すると足利尊氏を途中にあって討取ろうとする直義の大軍が鎌倉を出たよしを知った尊氏はとりあえず難をさけて要害の薩埵山上に防禦の陣を構え、容易ならぬ形勢となったことを察した尊氏は、かねがね親交の時代もあり関東の豪勇をもって天下に鳴った宇都宮公綱に救援頼むの急使を送った。
このころ公綱は西国各所における戦いにあきて宇都宮に帰り、理蓮と号して入道の身となっていたが、尊氏の急使に接して「弟の身をもって兄に叛するとは許しがたい」と直ちに救援を約し、一族の間に檄を飛ばして出陣をうながし、十五日芳賀高名入道禅可、薬師寺入道元可の三入道を幹部とするほとんど下野各地にわたって真岡、益子、氏家、横田、喜連川、もちろん同族関係の那須小山等々総勢子五百騎(正平四年三月の東寺合戦には那須資藤が尊氏の陣に加わって武功をあらわした後に戦死している一事から見ても那須勢が参加していないはずはない。)が佐野を過ぎて佐野勢五百余騎に迎えられて共に南下し、武蔵を過ぎ相模に進んだころは、宇都宮軍の勇名を聞き伝えた軍兵が続々と来り投じて、すでに三万騎となって国府津に着き、さらに小山氏政が七百騎を率いて参加、全軍の意気まさに揚った。
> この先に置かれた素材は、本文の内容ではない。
Lemma table_entry_inv m off phys t :
  table_entry m off phys = Some t →
  ∃ h, hdr_at m (phys +64 off) = Some h ∧ phys +64 off ≠ 0 ∧ sizeof_acpi_sdt_hdr ≤ hdr_length h ∧
    t = MkTable phys h 0 0 (if is_fadt h || is_facs h then UACPI_TABLE_CSUM_VERIFIED else 0)
      UACPI_TABLE_ORIGIN_FIRMWARE_PHYSICAL.
Proof.
  unfold table_entry. intros H. apply bind_Some in H as (h & Eh & H). exists h.
  destruct (Z.eqb_spec (phys +64 off) 0); [done|]. cbn [orb] in H.
  destruct (Z.ltb_spec (hdr_length h) sizeof_acpi_sdt_hdr); [done|]. injection H as <-. done.
Qed.

Lemma get_header_ok phys h s :
  hdr_at (acpi_mem s) (phys +64 acpi_hhdm_offset s) = Some h → phys +64 acpi_hhdm_offset s ≠ 0 →
  get_external_table_header phys s = Ok ((UACPI_STATUS_OK, h), s).
Proof.
  intros Hh Hv. unfold get_external_table_header. rewrite (bind_ok _ _ _ _ _ (map_ok _ _ _)).
  rewrite (proj2 (Z.eqb_neq _ _) Hv). by rewrite (bind_ok _ _ _ _ _ (read_hdr_ok _ _ _ Hh)).
Qed.

Lemma install_physical_records fuel phys e h ts s :
  ready s → hdr_at (acpi_mem s) (phys +64 acpi_hhdm_offset s) = Some h → phys +64 acpi_hhdm_offset s ≠ 0 →
  sizeof_acpi_sdt_hdr ≤ hdr_length h →
  records (verify_and_install_table (table_install fuel) h phys 0 UACPI_TABLE_ORIGIN_FIRMWARE_PHYSICAL false)
    (λ r, snd r = None) ts s →
  installs (S fuel) phys e ts s.
Proof.
  intros Hs Hh Hv Hl Hr. unfold installs. cbn [table_install].
  unfold table_install_physical_with_origin_unlocked.
  pose proof (get_header_ok _ _ _ Hh Hv) as E.
  eapply records_pure; [exact E|]. cbv beta iota. rewrite (proj2 (Z.ltb_ge _ _) Hl).
  eapply (records_pure _ _ UACPI_STATUS_OK).
  { destruct e; [apply check_signature_ok, Hs|done]. }
  eapply records_pure; [reflexivity|]. rewrite (ready_handler _ Hs).
  rewrite (bool_decide_eq_false_2 (is_Some None)) by apply is_Some_None.
  eapply records_pure; [reflexivity|]. cbn [andb orb]. rewrite <-(app_nil_r ts).
  eapply (records_bind _ _ (λ r, snd r = None)); [done| |intros [ret out] s1 E1 _ H1; simpl in E1; subst out; by apply records_ret].
  unfold install_filtered. eapply records_pure; [reflexivity|]. rewrite (ready_handler _ Hs).
  by eapply records_pure.
Qed.

Lemma installs_plain fuel phys e t s :
  ready s → table_entry (acpi_mem s) (acpi_hhdm_offset s) phys = Some t → is_fadt (hdr t) = false →
  installs (S fuel) phys e [t] s.
Proof.
  intros Hs (h & Eh & Hv & Hl & ->)%table_entry_inv Hf. eapply install_physical_records; eauto.
  by apply verify_plain.
Qed.

Lemma core_mem s s' : core s' = core s → acpi_mem s' = acpi_mem s ∧ acpi_hhdm_offset s' = acpi_hhdm_offset s.
Proof. by intros [= -> _ -> _]. Qed.

(** An entry of the root table: two levels of calls are enough. *)
Lemma installs_entry fuel phys ts s :
  ready s → entry_tables (acpi_mem s) (acpi_hhdm_offset s) phys = Some ts → installs (S (S fuel)) phys None ts s.
Proof.
  intros Hs H. unfold entry_tables in H. apply bind_Some in H as (t & Et & H).
  destruct (is_fadt (hdr t)) eqn:Hf; [|injection H as <-; by apply installs_plain].
  destruct (table_entry_inv _ _ _ _ Et) as (h & Eh & Hv & Hl & ->). simpl in Hf, H.
  rewrite Hf in *. cbn [orb] in *.
  destruct (Z.leb_spec 148 (hdr_length h)) as [Hlen|]; [|done]. cbn [andb] in H.
  destruct (mapped _ _ _) eqn:Hm; [|done]. apply bind_Some in H as (x & Ex & H).
  assert (∃ ds, ts = ds ++ [MkTable phys h 0 0 UACPI_TABLE_CSUM_VERIFIED UACPI_TABLE_ORIGIN_FIRMWARE_PHYSICAL] ∧
    (x = 0 → ds = []) ∧ (x ≠ 0 → ∃ d, ds = [d] ∧ is_fadt (hdr d) = false ∧
      table_entry (acpi_mem s) (acpi_hhdm_offset s) x = Some d)) as (ds & -> & H0 & Hd).
  { destruct (Z.eqb_spec x 0); [injection H as <-; by exists []|]. apply bind_Some in H as (d & Ed & H).
    destruct (is_fadt (hdr d)) eqn:Hdf; [done|]. injection H as <-. exists [d]. split_and!; [done..|]. by exists d. }
  eapply install_physical_records; eauto. eapply verify_fadt; eauto.
  - intros a Ha. rewrite mapped_spec in Hm. apply Hm. lia.
  - intros s1 C1 H1 Hx. destruct (Hd Hx) as (d & -> & Hdf & Ed). destruct (core_mem _ _ C1) as [E1 E2].
    destruct (installs_plain fuel x (Some ACPI_DSDT_SIGNATURE) d s1) as (r & s2 & E & -> & ?); [done| |done|].
    { by rewrite E1, E2. }
    by exists (UACPI_STATUS_OK, None), s2.
Qed.

(** ** The root table *)

(** The address of the XSDT, or of the RSDT, with the size of its entries. *)
Definition root_table (m : mem) (off rsdp : Z) : option (Z * Z) :=
  let p := rsdp +64 off in
  rev ← load 1 m (p + off_rsdp_revision);
  xsdt ← (if 1 <? rev then load 8 m (p + off_xsdt_addr) else Some 0);
  if p =? 0 then None
  else if negb (xsdt =? 0) then Some (xsdt, 8)
  else rsdt ← load 4 m (p + off_rsdt_addr); if rsdt =? 0 then None else Some (rsdt, 4).

Fixpoint load_entries (n : nat) (sz : Z) (m : mem) (a : Z) : option (list Z) :=
  match n with
  | O => Some []
  | S n' => e ← load (Z.to_nat sz) m a; es ← load_entries n' sz m (a + sz); Some (e :: es)
  end.

Definition root_entries (m : mem) (off : Z) (root : Z * Z) : option (list Z) :=
  let '(a, sz) := root in
  let virt := a +64 off in
  sig ← load_bytes 4 m virt;
  len ← load 4 m (virt + 4);
  if (virt =? 0) || (len <? sizeof_acpi_sdt_hdr + sz) || negb (mapped (Z.to_nat len) m virt) then None
  else load_entries (Z.to_nat ((len - sizeof_acpi_sdt_hdr) `div` sz)) sz m (virt + sizeof_acpi_sdt_hdr).

(** All tables of the firmware in the order in which they are recorded. *)
Definition firmware_tables (m : mem) (off rsdp : Z) : option (list uacpi_installed_table) :=
  root ← root_table m off rsdp;
  es ← root_entries m off root;
  tss ← mapM (entry_tables m off) (filter (λ e, e ≠ 0) es);
  Some (concat tss).

Lemma root_table_size m off rsdp a sz : root_table m off rsdp = Some (a, sz) → sz = 4 ∨ sz = 8.
Proof.
  unfold root_table. intros H. apply bind_Some in H as (rev & _ & H). apply bind_Some in H as (x & _ & H).
  destruct (_ =? 0); [done|]. destruct (negb _); [injection H as _ <-; by right|].
  apply bind_Some in H as (r & _ & H). destruct (r =? 0); [done|]. injection H as _ <-. by left.
Qed.

(** The entries that are looked at: whole ones. *)
Lemma entry_count n sz :
  0 ≤ n < 2 ^ 32 → sz = 4 ∨ sz = 8 → Z.land n (lnot64 (sz - 1)) `div` sz = n `div` sz.
Proof.
  intros Hn [-> | ->].
  - change (lnot64 (4 - 1)) with (2 ^ 64 - 2 ^ 2). rewrite land_high_mask by lia. change (2 ^ 2) with 4. dlia.
  - change (lnot64 (8 - 1)) with (2 ^ 64 - 2 ^ 3). rewrite land_high_mask by lia. change (2 ^ 3) with 8. dlia.
Qed.

Lemma install_locked_records fuel phys ts s :
  ready s → entry_tables (acpi_mem s) (acpi_hhdm_offset s) phys = Some ts →
  records (table_install_locked (S (S fuel)) (IPhysical phys UACPI_TABLE_ORIGIN_FIRMWARE_PHYSICAL None false))
    (λ r, r = (UACPI_STATUS_OK, None)) ts s.
Proof.
  intros Hs Ht. unfold table_install_locked. eapply records_pure; [reflexivity|]. rewrite (ready_mutex _ Hs).
  eapply records_pure; [reflexivity|]. cbv beta iota. rewrite <-(app_nil_r ts).
  eapply records_bind; [done|by apply installs_entry|]. intros ? s1 -> _ H1.
  eapply records_pure; [reflexivity|]. by apply records_ret.
Qed.

Lemma rxsdt_loop_records fuel n sz a es tss s :
  ready s → load_entries n sz (acpi_mem s) a = Some es →
  mapM (entry_tables (acpi_mem s) (acpi_hhdm_offset s)) (filter (λ e, e ≠ 0) es) = Some tss →
  records (rxsdt_loop (S (S fuel)) n a sz) (λ r, r = UACPI_STATUS_OK) (concat tss) s.
Proof.
  revert a es tss s. induction n as [|n IH]; intros a es tss s Hs He Ht; cbn [rxsdt_loop].
  { injection He as <-. injection Ht as <-. by apply records_ret. }
  cbn [load_entries] in He. apply bind_Some in He as (e & Ee & He). apply bind_Some in He as (es' & Ees & He).
  injection He as <-. eapply records_pure; [by apply rd_ok|].
  destruct (Z.eqb_spec e 0) as [->|Hne].
  { rewrite filter_cons_False in Ht by (by intros []). by eapply IH. }
  rewrite filter_cons_True in Ht by done. cbn [mapM] in Ht. apply bind_Some in Ht as (ts & Ets & Ht).
  apply bind_Some in Ht as (tss' & Etss & Ht). injection Ht as <-. cbn [concat].
  eapply records_bind; [done|by apply install_locked_records|]. intros ? s1 -> C1 H1. cbn [fst].
  destruct (core_mem _ _ C1) as [E1 E2]. eapply IH; [done|by rewrite E1|by rewrite E1, E2].
Qed.

Lemma rxsdt_records fuel a sz es tss s :
  ready s → sz = 4 ∨ sz = 8 → root_entries (acpi_mem s) (acpi_hhdm_offset s) (a, sz) = Some es →
  mapM (entry_tables (acpi_mem s) (acpi_hhdm_offset s)) (filter (λ e, e ≠ 0) es) = Some tss →
  records (initialize_from_rxsdt (S (S fuel)) a sz) (λ r, r = UACPI_STATUS_OK) (concat tss) s.
Proof.
  intros Hs Hsz He Ht. unfold root_entries in He. cbv beta iota in He.
  apply bind_Some in He as (sig & Esig & He). apply bind_Some in He as (len & Elen & He).
  set (virt := a +64 acpi_hhdm_offset s) in *.
  destruct (Z.eqb_spec virt 0) as [|Hv]; [done|]. destruct (Z.ltb_spec len (sizeof_acpi_sdt_hdr + sz)) as [|Hl]; [done|].
  destruct (mapped _ _ virt) eqn:Hm; [|done]. cbn [orb negb] in He.
  pose proof (load_range _ _ _ _ Elen) as Hlen. change (256 ^ Z.of_nat 4) with (2 ^ 32) in Hlen.
  unfold sizeof_acpi_sdt_hdr in Hl.
  unfold initialize_from_rxsdt. eapply records_pure; [apply map_ok|]. fold virt. rewrite (proj2 (Z.eqb_neq _ _) Hv).
  eapply records_pure; [by apply rd_bytes_ok|]. eapply records_pure; [apply check_signature_ok, Hs|]. cbn [on_ok].
  eapply records_pure; [by apply rd_ok|]. rewrite (proj2 (Z.ltb_ge len (sizeof_acpi_sdt_hdr + sz)) Hl).
  eapply records_pure; [apply map_ok|]. fold virt. rewrite (proj2 (Z.eqb_neq _ _) Hv).
  eapply records_pure; [apply verify_ok; [apply Hs|lia|]|].
  { rewrite mapped_spec in Hm. intros x Hx. apply Hm. lia. }
  cbn [on_ok]. rewrite entry_count; [|unfold sizeof_acpi_sdt_hdr; lia|done]. by eapply rxsdt_loop_records.
Qed.

Lemma upd_rt_ready f s :
  (∀ r, rt_fadt (f r) = rt_fadt r ∧ rt_flags (f r) = rt_flags r ∧ init_level (f r) = init_level r) →
  ready s → records (upd_rt f) (λ _, True) [] s.
Proof. intros Hf Hs. apply records_keeps; [done|]. by apply keeps_upd_rt. Qed.

Lemma rsdp_records fuel ts s :
  ready s → firmware_tables (acpi_mem s) (acpi_hhdm_offset s) (rsdp_address s) = Some ts →
  records (initialize_from_rsdp (S (S fuel))) (λ r, r = UACPI_STATUS_OK) ts s.
Proof.
  intros Hs H. unfold firmware_tables in H. apply bind_Some in H as ([a sz] & Hroot & H).
  apply bind_Some in H as (es & Hes & H). apply bind_Some in H as (tss & Htss & H). injection H as <-.
  unfold initialize_from_rsdp. apply (records_bind _ _ (λ _, True) _ [] (concat tss)); [done|by apply upd_rt_ready|].
  intros _ s1 _ C1 H1. assert (rsdp_address s1 = rsdp_address s) as E3 by by injection C1.
  destruct (core_mem _ _ C1) as [E1 E2]. rewrite <-E1, <-E2, <-?E3 in *. clear C1 Hs E1 E2 E3 s. rename s1 into s.
  pose proof (root_table_size _ _ _ _ _ Hroot) as Hsz.
  eapply records_pure; [reflexivity|]. cbv beta iota. cbn [on_ok]. eapply records_pure; [apply map_ok|].
  unfold root_table in Hroot. apply bind_Some in Hroot as (rev & Erev & Hroot).
  apply bind_Some in Hroot as (x & Ex & Hroot). destruct (_ +64 _ =? 0); [done|].
  eapply records_pure; [by apply rd_ok|]. eapply (records_pure _ _ x).
  { destruct (1 <? rev); [by apply rd_ok|]. by injection Ex as <-. }
  eapply records_pure; [apply check_flag_zero; [apply H1|done]|]. rewrite andb_true_r.
  destruct (Z.eqb_spec x 0) as [->|Hx]; cbn [negb] in *.
  - rewrite andb_false_r. apply bind_Some in Hroot as (r & Er & Hroot).
    eapply records_pure; [by apply rd_ok|]. destruct (r =? 0); [done|]. injection Hroot as -> <-.
    by eapply rxsdt_records.
  - injection Hroot as -> <-. destruct (1 <? rev); [|by injection Ex as <-]. by eapply rxsdt_records.
Qed.

(** The state before the first call. *)
Record initial (s : acpi) : Prop := {
  initial_level : init_level (rt s) = UACPI_INIT_LEVEL_EARLY;
  initial_early : early_table_access s = false;
  initial_handler : installation_handler s = None;
  initial_mutex : table_mutex s = 0;
  initial_flags : rt_flags (rt s) = 0;
  initial_fadt : rt_ok s;
  initial_tables : tables s = MkArray [] 0 0
}.

Lemma foldl_push_elems ts ta :
  0 ≤ dynamic_capacity ta → table_array_size ta ≤ table_array_capacity ta →
  elems (foldl push ta ts) = take (Z.to_nat (table_array_capacity ta)) (elems ta ++ ts).
Proof.
  revert ta. induction ts as [|t ts IH]; intros ta Hd Hs; cbn [foldl].
  - rewrite app_nil_r, take_ge; [done|]. unfold table_array_size in Hs. lia.
  - unfold push at 2. destruct (Z.eqb_spec (table_array_size ta) (table_array_capacity ta)) as [E|Hne].
    + rewrite IH by done. unfold table_array_size in E. rewrite !take_app_le by lia. done.
    + rewrite IH; unfold table_array_size, table_array_capacity, table_array_inline_capacity in *; cbn [elems dynamic_capacity] in *;
        [by rewrite <-app_assoc|lia|rewrite length_app; cbn [length]; lia].
Qed.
しかも山を十重二十重に囲んで攻めあぐんでいた直義の大軍から、夜陰に乗じて公綱軍に加わるものさえ続出、いよいよ総攻撃が開始された。
ドン・ドン・ドドーン・ドン
宇都宮勢の陣太鼓の音が各所に起る。これは直義に挑戦の挨拶と尊氏に対し公綱来るの知らせである。果して山上からはこれに呼応する喊声が嵐のように起り、直義の陣はにわかに乱れて見る見る囲みは崩れていった。
ボー・ボー・ボボー・ボー・ボロロー
異様な響がまた宇都宮勢の一隅に起った。得意とする法螺の音である。
かくて直義勢は臆病風にとりつかれて「天狗が来たぞ。」とわめきながら四散するほかはなかったが、間もなく山上からは割れるような喊声がまた一際高く起った。尊氏と公綱との勝利の会見に他ならない。
踏み砕かれた金山の落葉は血に染まって生々しい敵味方の屍で道はとざされたが、宇都宮勢にあっても戦死者の数はすこぶる多く、特に部将たちの討死が多かったことは、下野関係の戦いにおいて他に類例がないであろう。
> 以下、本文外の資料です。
(* ===== verification/Main.v ===== *)
(** * The start of the kernel: kernel/main.c, with the initialisation
      functions of kernel/acpi/hpet.c, kernel/acpi/madt.c and
      kernel/time/timer.c that look firmware tables up

    [kinit] runs the initialisation of every component, in the order of the
    source, over one state.  Firmware tables and boot modules are read through
    the page tables of the processor ([virt_mem]).  The heap keeps the memory
    it was given by [kmalloc_init], in frames of its own. *)

From S2P Require Import Prelude Mem Pmm Paging Kmalloc Vmm MemInit Alloc Hw Time Interrupts Madt Lapic Ioapic Events Thread Sched Cpu Boot Tables Tty.
Local Open Scope Z_scope.
Local Open Scope kernel_scope.

(** ** State *)

(** The static data of ioapic.c. *)
Record ioapic_vars := MkIoVars { iv_hhdm_offset : Z; iv_addr : Z; iv_ioapic : option MadtIoApic }.

Record system := MkSystem {
  sys_tty : tty;
  sys_gdt : list Z * Z;
  sys_idt : idt_st;
  sys_kern : kern heap;
  sys_acpi : acpi;
  sys_madt : madt_lists;
  sys_ioapic : ioapic_vars
}.

Definition sys_lapic (s : system) : lapic := k_lapic (sys_kern s).
Definition sys_clocks (s : system) : clocks := lp_clocks (sys_lapic s).
Definition sys_vmm (s : system) : vmm := ck_vmm (sys_clocks s).
Definition sys_paging (s : system) : paging := vm_paging (sys_vmm s).

(** The parts the components work on. *)
#[export] Instance sys_has_tty : Has tty system := {|
  prj := sys_tty;
  upd := λ t s, MkSystem t (sys_gdt s) (sys_idt s) (sys_kern s) (sys_acpi s) (sys_madt s) (sys_ioapic s) |}.
#[export] Instance sys_has_idt : Has idt_st system := {|
  prj := sys_idt;
  upd := λ i s, MkSystem (sys_tty s) (sys_gdt s) i (sys_kern s) (sys_acpi s) (sys_madt s) (sys_ioapic s) |}.
#[export] Instance sys_has_kern : Has (kern heap) system := {|
  prj := sys_kern;
  upd := λ k s, MkSystem (sys_tty s) (sys_gdt s) (sys_idt s) k (sys_acpi s) (sys_madt s) (sys_ioapic s) |}.
#[export] Instance sys_has_lapic : Has lapic system := {|
  prj := sys_lapic; upd := λ l s, upd (upd l (sys_kern s)) s |}.
#[export] Instance sys_has_int : Has interrupts system := {|
  prj := λ s, lp_int (sys_lapic s); upd := λ i s, upd (upd i (sys_lapic s)) s |}.
#[export] Instance sys_has_clocks : Has clocks system := {|
  prj := sys_clocks; upd := λ c s, upd (upd c (sys_lapic s)) s |}.
#[export] Instance sys_has_hw : Has hw system := {|
  prj := λ s, ck_hw (sys_clocks s); upd := λ h s, upd (upd h (sys_clocks s)) s |}.
#[export] Instance sys_has_vmm : Has vmm system := {|
  prj := sys_vmm; upd := λ v s, upd (upd v (sys_clocks s)) s |}.
#[export] Instance sys_has_pmm : Has pmm system := {|
  prj := λ s, pg_pmm (sys_paging s); upd := λ p s, upd (upd p (sys_vmm s)) s |}.
#[export] Instance sys_has_heap : Has heap system := {|
  prj := λ s, k_alloc (sys_kern s); upd := λ h s, upd (upd h (sys_kern s)) s |}.

(** Memory as the running code reads it. *)
#[export] Instance sys_has_mem : Has mem system := {|
  prj := λ s, virt_mem (sys_paging s); upd := λ _ s, s |}.

(** The ACPI library over that memory, which it only reads. *)
#[export] Instance sys_has_acpi : Has acpi system := {|
  prj := λ s, upd (virt_mem (sys_paging s)) (sys_acpi s);
  upd := λ a s, MkSystem (sys_tty s) (sys_gdt s) (sys_idt s) (sys_kern s) a (sys_madt s) (sys_ioapic s) |}.

#[export] Instance sys_has_madt : Has (madt_data heap) system := {|
  prj := λ s, MkMadt (k_alloc (sys_kern s)) (sys_madt s);
  upd := λ d s, MkSystem (sys_tty s) (sys_gdt s) (sys_idt s) (upd (md_alloc d) (sys_kern s)) (sys_acpi s)
    (md_lists d) (sys_ioapic s) |}.
#[export] Instance sys_has_ioapic : Has ioapic_st system := {|
  prj := λ s, MkIoapic (sys_clocks s) (iv_hhdm_offset (sys_ioapic s)) (iv_addr (sys_ioapic s)) (iv_ioapic (sys_ioapic s));
  upd := λ i s, MkSystem (sys_tty s) (sys_gdt s) (sys_idt s) (upd (upd (ia_clocks i) (sys_lapic s)) (sys_kern s)) (sys_acpi s)
    (sys_madt s) (MkIoVars (ioapic_hhdm_offset i) (ioapic_addr i) (ioapic i)) |}.

(** ** What the source does not determine *)

(** The linker's symbols and addresses, the devices, what C leaves open, the
    contents of fresh memory, and the bound on the loops. *)
Record platform := MkPlatform {
  pf_image : KernelImage;
  pf_tss : Z;
  pf_idt : Z;
  pf_isr_array : Z → Z;
  pf_hpet : hpet_device;
  pf_shl32 : Z → Z;
  pf_fresh_thread : Z → Thread;
  pf_fresh_proc : Z → Process;
  pf_fresh_stack : Z → InitialKStack;
  pf_fuel : nat
}.

(** ** Initialisation through firmware tables *)

(** [kassert(uacpi_table_find_by_signature(sig, &table) == UACPI_STATUS_OK, msg)],
    the use of [table.ptr], and [uacpi_table_unref(&table)]. *)
Definition with_table (sig : list Z) (msg : string) (use : Z → M system unit) : M system unit :=
  r ← zoom (uacpi_table_find_by_signature sig);
  match r with
  | (UACPI_STATUS_OK, Some table) => use (out_ptr table);; zoom (uacpi_table_unref table);; mret tt
  | _ => kpanic msg
  end.

(** [address.address] in struct acpi_hpet. *)
Definition off_hpet_address : Z := 44.

Definition hpet_init (dev : hpet_device) (offset : Z) : M system unit :=
  zoom (set_hpet_offset offset);;
  with_table ACPI_HPET_SIGNATURE "[ACPI] HPET table not found" (λ hpet,
    addr ← rd64 (hpet + off_hpet_address);
    zoom (hpet_setup dev addr)).

Definition timer_init (dev : hpet_device) (hhdm_offset : Z) : M system unit :=
  hpet_init dev hhdm_offset;;
  zoom set_timer_hpet.

(** [madt_init] of madt.c: the lookup around the loop of Madt.v. *)
Definition madt_init_table (fuel : nat) : M system unit :=
  with_table ACPI_MADT_SIGNATURE "[ACPI] MADT table not found" (λ madt,
    m ← gets (λ s, virt_mem (sys_paging s));
    zoom (madt_init m fuel (Some madt))).

(** [acpi_init]: the buffer comes from the heap. *)
Definition acpi_init_buffer (fuel : nat) (rsdp offset : Z) : M system unit :=
  tmp_buf ← zoom (kmalloc EARLY_BUFFER_SIZE);
  zoom (acpi_init fuel tmp_buf rsdp offset).

(** ** main.c *)

(** The devices. *)
Definition device_init (pf : platform) (info : BootInfo) : M system unit :=
  acpi_init_buffer (pf_fuel pf) (bi_rsdp_address info) (bi_hhdm_offset info);;
  timer_init (pf_hpet pf) (bi_hhdm_offset info);;
  madt_init_table (pf_fuel pf);;
  madt ← gets sys_madt;
  zoom (lapic_init (pf_shl32 pf) (pf_fuel pf) madt (bi_hhdm_offset info));;
  zoom (ioapic_init madt (bi_hhdm_offset info));;
  zoom (tsc_init (pf_fuel pf)).

(** The console, the descriptor tables and the interrupt handlers. *)
Definition early_init (pf : platform) (info : BootInfo) : M system unit :=
  zoom (tty_init (fb_width (bi_fb info)) (fb_height (bi_fb info)));;
  modify (λ s, MkSystem (sys_tty s) (gdt_init (pf_tss pf)) (sys_idt s) (sys_kern s) (sys_acpi s) (sys_madt s) (sys_ioapic s));;
  zoom (idt_init (pf_idt pf) (pf_isr_array pf));;
  zoom interrupts_init.

(** The result is the stack on which the scheduler goes on. *)
Definition kinit (pf : platform) (info : BootInfo) : M system (list frame) :=
  early_init pf info;;
  h ← zoom (memory_init (pf_image pf) (bi_hhdm_offset info) (bi_memory_map info) (bi_kernel_address info));
  modify (λ s, upd h s);;
  device_init pf info;;
  (match bi_modules info with [] => fault 0 | m :: _ => zoom (elf_read m) end);;
  zoom syscall_init;;
  zoom (sched_init (pf_fresh_thread pf) (pf_fresh_proc pf) (pf_fresh_stack pf)).

(** From the boot loader's responses. *)
Definition kernel_start (pf : platform) (junk : nat → PhysMemoryRegionType) (r : responses) : M system (list frame) := λ s,
  match kentry junk r tt with
  | Ok (info, _) => kinit pf info s
  | Panic msg => Panic msg
  | Fault a => Fault a
  | NoFuel => NoFuel
  end.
すなわち芳賀高置・岡本(芳賀)富高・氏家忠朝、薬師寺義春、風見胤重、大宮胤景、高根沢兼吉、戸祭高勝、大久保秀清、さらに法螺を吹き鳴らした神職中里神大夫高茂、玉生権大夫統信まで戦死をとげている。
しかも将兵の活躍は実にめざましく、横田貞朝の如きは敵陣に討ち入り十七騎をうち取って首が担ぎきれず、さらに進んで敵将の旗指物(はたさしもの)を奪い取ってその首を包んで帰った。
やがて直義は尊氏に対し和議の申入れを行い寺にこもって謹慎の意を表わし、公綱は尊氏と共に鎌倉に入った。
明くれば正平七年(一三五二)正月六日夜、尊氏兄弟が共に前非を悔いてここに事は終った。
尊氏は公綱に対し備後守である上に上野、信濃の守護職に補して正四位に叙し、さらに一族郎党に対して格別の恩賞が行われ、芳賀高名従五位下、越後の守護職に、益子貞正は従五位下、薬師寺公義は官位を弟たちに譲って淡々たる入道ぶりを示し、義夏は従五位下阿波守に、助義は正六位上山城守に、氏家周綱は五位下大宰少貮、その子らは各々正六位に、特に勇将の横田貞朝は従五位上安芸守に小山氏政は従五位下、下野大掾に任ぜられるなど、まさにはなばなしい戦史を編んだ。